La provocazione della Lega di tagliare il canone viene sfiorata lateralmente. Per il “Bussola”, «nessuno può avere interesse a indebolire Rai e Mediaset, significherebbe indebolire un’intera filiera industriale nazionale» e con lei il «racconto italiano». L’indicazione è chiara, resta da vedere se gli interlocutori politici d’area la coglieranno e metteranno un argine alle ambizioni del responsabile editoria della Lega Alessandro Morelli.
I programmi
Intanto, ci si godono i nuovi acquisti e i ritorni a casa. Corsini punta su Antonino Monteleone su Rai 2, rilancia anche Report di Sigfrido Ranucci, ma annuncia che della sua assenza all’evento dei palinsesti, motivato in un’intervista con un dissenso sulla linea editoriale, «parleremo al suo rientro». Il programma del cuore di Mellone è già Binario 2, che andrà a sostituire Fiorello: in conduzione Andrea Perroni e Carolina Di Domenico.

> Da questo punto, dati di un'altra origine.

(** * The AST store and the date arithmetic of the v7 JavaScript engine

    A shallow embedding of [src/ast.c] (the packed binary AST: schema
    table, writer, reader) and of the date module (calendar kernel, ISO
    formatter, string parser, constructor glue, locale handling), with the
    properties of the two that this development establishes.

    Conventions of the embedding.
    - A buffer ([struct mbuf]) is the list of its bytes, each a [Z]; an
      offset ([ast_off_t], [size_t]) is a [Z].
    - A C function that can abort on [assert], or touch memory outside an
      object, returns a [result]: [AssertFailed] for the former, [Fault]
      for the latter.  A loop whose bound is not a syntactic argument runs
      on fuel, and [OutOfFuel] is a result of its own.
    - An instant ([etime_t], a double) is [option Z]: [None] is NaN, and
      [Some t] is the integral instant of [t] milliseconds.  On integral
      instants within the ECMAScript range every double operation of the
      date module is exact, so [floor (a / b)] on doubles is [a / b] on
      [Z], while [/] and [%] on C integers are [Z.quot] and [Z.rem]. *)

From Stdlib Require Import ZArith List Lia Bool String Ascii.
Import ListNotations.

Local Open Scope Z_scope.

(** ** Results of partial C functions *)

Inductive result (A : Type) : Type :=
| Ok (x : A)
| AssertFailed
| Fault
| OutOfFuel.

Arguments Ok {A} x.
Arguments AssertFailed {A}.
Arguments Fault {A}.
Arguments OutOfFuel {A}.

Definition bind {A B : Type} (r : result A) (k : A -> result B) : result B :=
  match r with
  | Ok x => k x
  | AssertFailed => AssertFailed
  | Fault => Fault
  | OutOfFuel => OutOfFuel
  end.

Notation "x <- e ;; k" := (bind e (fun x => k))
  (at level 61, e at next level, right associativity).
Notation "' p <- e ;; k" := (bind e (fun p => k))
  (at level 61, p pattern, e at next level, right associativity).

(** [assert (c)] *)
Definition assert (c : bool) : result unit :=
  if c then Ok tt else AssertFailed.

(** ** The schema table ([ast_node_defs]) *)

Record ast_node_def : Type := AST_ENTRY {
  name : string;
  has_varint : bool;
  has_inlined : bool;
  num_skips : Z;
  num_subtrees : Z
}.

Section Table.

(** The C initialisers write the two flags as [0] and [1]. *)
Local Coercion flag_of_Z (z : Z) : bool := negb (z =? 0).

Definition ast_node_defs : list ast_node_def :=
  [
    AST_ENTRY "NOP" 0 0 0 0;
    AST_ENTRY "SCRIPT" 0 0 2 0;
    AST_ENTRY "VAR" 0 0 2 0;
    AST_ENTRY "VAR_DECL" 1 1 0 1;
    AST_ENTRY "FUNC_DECL" 1 1 0 1;
    AST_ENTRY "IF" 0 0 2 1;
    AST_ENTRY "FUNC" 0 0 3 1;
    AST_ENTRY "ASSIGN" 0 0 0 2;
    AST_ENTRY "REM_ASSIGN" 0 0 0 2;
    AST_ENTRY "MUL_ASSIGN" 0 0 0 2;
    AST_ENTRY "DIV_ASSIGN" 0 0 0 2;
    AST_ENTRY "XOR_ASSIGN" 0 0 0 2;
    AST_ENTRY "PLUS_ASSIGN" 0 0 0 2;
    AST_ENTRY "MINUS_ASSIGN" 0 0 0 2;
    AST_ENTRY "OR_ASSIGN" 0 0 0 2;
    AST_ENTRY "AND_ASSIGN" 0 0 0 2;
    AST_ENTRY "LSHIFT_ASSIGN" 0 0 0 2;
    AST_ENTRY "RSHIFT_ASSIGN" 0 0 0 2;
    AST_ENTRY "URSHIFT_ASSIGN" 0 0 0 2;
    AST_ENTRY "NUM" 1 1 0 0;
    AST_ENTRY "IDENT" 1 1 0 0;
    AST_ENTRY "STRING" 1 1 0 0;
    AST_ENTRY "REGEX" 1 1 0 0;
    AST_ENTRY "LABEL" 1 1 0 0;
    AST_ENTRY "SEQ" 0 0 1 0;
    AST_ENTRY "WHILE" 0 0 1 1;
    AST_ENTRY "DOWHILE" 0 0 2 0;
    AST_ENTRY "FOR" 0 0 2 3;
    AST_ENTRY "FOR_IN" 0 0 2 3;
    AST_ENTRY "COND" 0 0 0 3;
    AST_ENTRY "DEBUGGER" 0 0 0 0;
    AST_ENTRY "BREAK" 0 0 0 0;
    AST_ENTRY "LAB_BREAK" 0 0 0 1;
    AST_ENTRY "CONTINUE" 0 0 0 0;
    AST_ENTRY "LAB_CONTINUE" 0 0 0 1;
    AST_ENTRY "RETURN" 0 0 0 0;
    AST_ENTRY "VAL_RETURN" 0 0 0 1;
    AST_ENTRY "THROW" 0 0 0 1;
    AST_ENTRY "TRY" 0 0 3 1;
    AST_ENTRY "SWITCH" 0 0 2 1;
    AST_ENTRY "CASE" 0 0 1 1;
    AST_ENTRY "DEFAULT" 0 0 1 0;
    AST_ENTRY "WITH" 0 0 1 1;
    AST_ENTRY "LOG_OR" 0 0 0 2;
    AST_ENTRY "LOG_AND" 0 0 0 2;
    AST_ENTRY "OR" 0 0 0 2;
    AST_ENTRY "XOR" 0 0 0 2;
    AST_ENTRY "AND" 0 0 0 2;
    AST_ENTRY "EQ" 0 0 0 2;
    AST_ENTRY "EQ_EQ" 0 0 0 2;
    AST_ENTRY "NE" 0 0 0 2;
    AST_ENTRY "NE_NE" 0 0 0 2;
    AST_ENTRY "LE" 0 0 0 2;
    AST_ENTRY "LT" 0 0 0 2;
    AST_ENTRY "GE" 0 0 0 2;
    AST_ENTRY "GT" 0 0 0 2;
    AST_ENTRY "IN" 0 0 0 2;
    AST_ENTRY "INSTANCEOF" 0 0 0 2;
    AST_ENTRY "LSHIFT" 0 0 0 2;
    AST_ENTRY "RSHIFT" 0 0 0 2;
    AST_ENTRY "URSHIFT" 0 0 0 2;
    AST_ENTRY "ADD" 0 0 0 2;
    AST_ENTRY "SUB" 0 0 0 2;
    AST_ENTRY "REM" 0 0 0 2;
    AST_ENTRY "MUL" 0 0 0 2;
    AST_ENTRY "DIV" 0 0 0 2;
    AST_ENTRY "POS" 0 0 0 1;
    AST_ENTRY "NEG" 0 0 0 1;
    AST_ENTRY "NOT" 0 0 0 1;
    AST_ENTRY "LOGICAL_NOT" 0 0 0 1;
    AST_ENTRY "VOID" 0 0 0 1;
    AST_ENTRY "DELETE" 0 0 0 1;
    AST_ENTRY "TYPEOF" 0 0 0 1;
    AST_ENTRY "PREINC" 0 0 0 1;
    AST_ENTRY "PREDEC" 0 0 0 1;
    AST_ENTRY "POSTINC" 0 0 0 1;
    AST_ENTRY "POSTDEC" 0 0 0 1;
    AST_ENTRY "MEMBER" 1 1 0 1;
    AST_ENTRY "INDEX" 0 0 0 2;
    AST_ENTRY "CALL" 0 0 1 1;
    AST_ENTRY "NEW" 0 0 1 1;
    AST_ENTRY "ARRAY" 0 0 1 0;
    AST_ENTRY "OBJECT" 0 0 1 0;
    AST_ENTRY "PROP" 1 1 0 1;
    AST_ENTRY "GETTER" 0 0 0 1;
    AST_ENTRY "SETTER" 0 0 0 1;
    AST_ENTRY "THIS" 0 0 0 0;
    AST_ENTRY "TRUE" 0 0 0 0;
    AST_ENTRY "FALSE" 0 0 0 0;
    AST_ENTRY "NULL" 0 0 0 0;
    AST_ENTRY "UNDEF" 0 0 0 0;
    AST_ENTRY "USE_STRICT" 0 0 0 0
  ].

End Table.

Definition AST_MAX_TAG : Z := Eval cbv in Z.of_nat (List.length ast_node_defs).

(** [&ast_node_defs[tag]], dereferenced *)
Definition ast_def (tag : Z) : result ast_node_def :=
  if tag <? 0 then Fault
  else match nth_error ast_node_defs (Z.to_nat tag) with
       | Some d => Ok d
       | None => Fault
       end.

(** [enum ast_which_skip]: the first skip of every node is its end. *)
Definition AST_END_SKIP : Z := 0.

(** ** The byte buffer *)

Definition mbuf : Type := list Z.

Definition mbuf_len (a : mbuf) : Z := Z.of_nat (List.length a).

(** [a->buf[p]], read *)
Definition byte_at (a : mbuf) (p : Z) : result Z :=
  if p <? 0 then Fault
  else match nth_error a (Z.to_nat p) with
       | Some b => Ok b
       | None => Fault
       end.

(** [a->buf[p] = v], where [v] has already been cast to [uint8_t] *)
Definition store (a : mbuf) (p v : Z) : result mbuf :=
  if (0 <=? p) && (p <? mbuf_len a)
  then Ok (firstn (Z.to_nat p) a ++ v :: skipn (Z.to_nat (p + 1)) a)
  else Fault.

(** [n] bytes appended or inserted from a [NULL] source *)
Definition zeros (n : Z) : list Z := repeat 0 (Z.to_nat n).

(** Modelled from the spec: [mbuf_append] of the buffer module, which is
    not part of these sources.  The spec's writer appends one tag byte and
    then zero bytes for the skips; allocation never fails here. *)
Definition mbuf_append (a : mbuf) (data : list Z) : mbuf := a ++ data.

(** Modelled from the spec: [mbuf_insert] of the buffer module, which is
    not part of these sources: the bytes are inserted at offset [off], and
    what was at [off] and after moves up.  An offset past the end is
    outside the buffer. *)
Definition mbuf_insert (a : mbuf) (off : Z) (data : list Z) : result mbuf :=
  if (0 <=? off) && (off <=? mbuf_len a)
  then Ok (firstn (Z.to_nat off) a ++ data ++ skipn (Z.to_nat off) a)
  else Fault.

(** ** Varints *)

Fixpoint encode_varint_fuel (fuel : nat) (n : Z) : list Z :=
  match fuel with
  | O => [n mod 128]
  | S f =>
      if n <? 128 then [n]
      else n mod 128 + 128 :: encode_varint_fuel f (n / 128)
  end.

(** Modelled from the spec: [encode_varint] of the engine's shared
    helpers, which are not part of these sources: an unsigned LEB128-style
    integer, seven bits a byte, the low bits first, the top bit of a byte
    set when another byte follows. *)
Definition encode_varint (n : Z) : list Z :=
  encode_varint_fuel (Z.to_nat (Z.log2 n)) n.

Fixpoint decode_varint_from (l : list Z) (i : Z) : result (Z * Z) :=
  match l with
  | [] => Fault
  | b :: l' =>
      let v := (b mod 128) * 2 ^ (7 * i) in
      if b <? 128 then Ok (v, i + 1)
      else '(w, llen) <- decode_varint_from l' (i + 1) ;; Ok (v + w, llen)
  end.

(** Modelled from the spec: [decode_varint (buf + p, &llen)] of the
    engine's shared helpers, the inverse of [encode_varint]: the value and
    the number of bytes it took. *)
Definition decode_varint (a : mbuf) (p : Z) : result (Z * Z) :=
  if p <? 0 then Fault else decode_varint_from (skipn (Z.to_nat p) a) 0.

(** Modelled from the spec: [embed_string (&a->mbuf, off, s, len, 0, 1)]
    of the engine's shared helpers: a varint-prefixed raw byte payload
    inserted at [off]. *)
Definition embed_string (a : mbuf) (off : Z) (s : list Z) : result mbuf :=
  mbuf_insert a off (encode_varint (Z.of_nat (List.length s)) ++ s).

(** ** The writer *)

Definition ast_add_node (a : mbuf) (tag : Z) : result (mbuf * Z) :=
  let start := mbuf_len a in
  let t := tag mod 256 in
  _ <- assert (tag <? AST_MAX_TAG) ;;
  d <- ast_def tag ;;
  let a := mbuf_append a [t] in
  let a := mbuf_append a (zeros (2 * num_skips d)) in
  Ok (a, start + 1).

Definition ast_modify_skip (a : mbuf) (start where_ skip : Z)
  : result (mbuf * Z) :=
  let p := start + skip * 2 in
  let delta := (where_ - start) mod 65536 in
  tag <- byte_at a (start - 1) ;;
  def <- ast_def tag ;;
  _ <- assert (skip <? num_skips def) ;;
  a <- store a p (Z.shiftr delta 8) ;;
  a <- store a (p + 1) (Z.land delta 255) ;;
  Ok (a, where_).

Definition ast_set_skip (a : mbuf) (start skip : Z) : result (mbuf * Z) :=
  ast_modify_skip a start (mbuf_len a) skip.

Definition ast_insert_node (a : mbuf) (start tag : Z) : result (mbuf * Z) :=
  let t := tag mod 256 in
  _ <- assert (tag <? AST_MAX_TAG) ;;
  d <- ast_def tag ;;
  a <- mbuf_insert a start (zeros (2 * num_skips d)) ;;
  a <- mbuf_insert a start [t] ;;
  a <- (if negb (num_skips d =? 0)
        then '(a, _) <- ast_set_skip a (start + 1) AST_END_SKIP ;; Ok a
        else Ok a) ;;
  Ok (a, start + 1).

Definition ast_add_inlined_node (a : mbuf) (tag : Z) (name : list Z)
  : result mbuf :=
  d <- ast_def tag ;;
  _ <- assert (has_inlined d) ;;
  '(a, p) <- ast_add_node a tag ;;
  embed_string a p name.

Definition ast_insert_inlined_node (a : mbuf) (start tag : Z) (name : list Z)
  : result mbuf :=
  d <- ast_def tag ;;
  _ <- assert (has_inlined d) ;;
  '(a, p) <- ast_insert_node a start tag ;;
  embed_string a p name.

Tornano Maria Latella e Giovanni Minoli, Massimo Giletti va su Rai cultura. Ma soprattutto, sempre su Rai cultura, sbarca Mario Sechi – ex portavoce di Giorgia Meloni – con un programma «sull’immaginario, la manifattura e l’impresa italiana. Dal Bel Paese dei mestieri a quello dell’industria per raccontare tutte le volte che ce l’abbiamo fatta». Considerato quante volte ce l’ha fatta lui, è l’uomo giusto per la trasmissione giusta.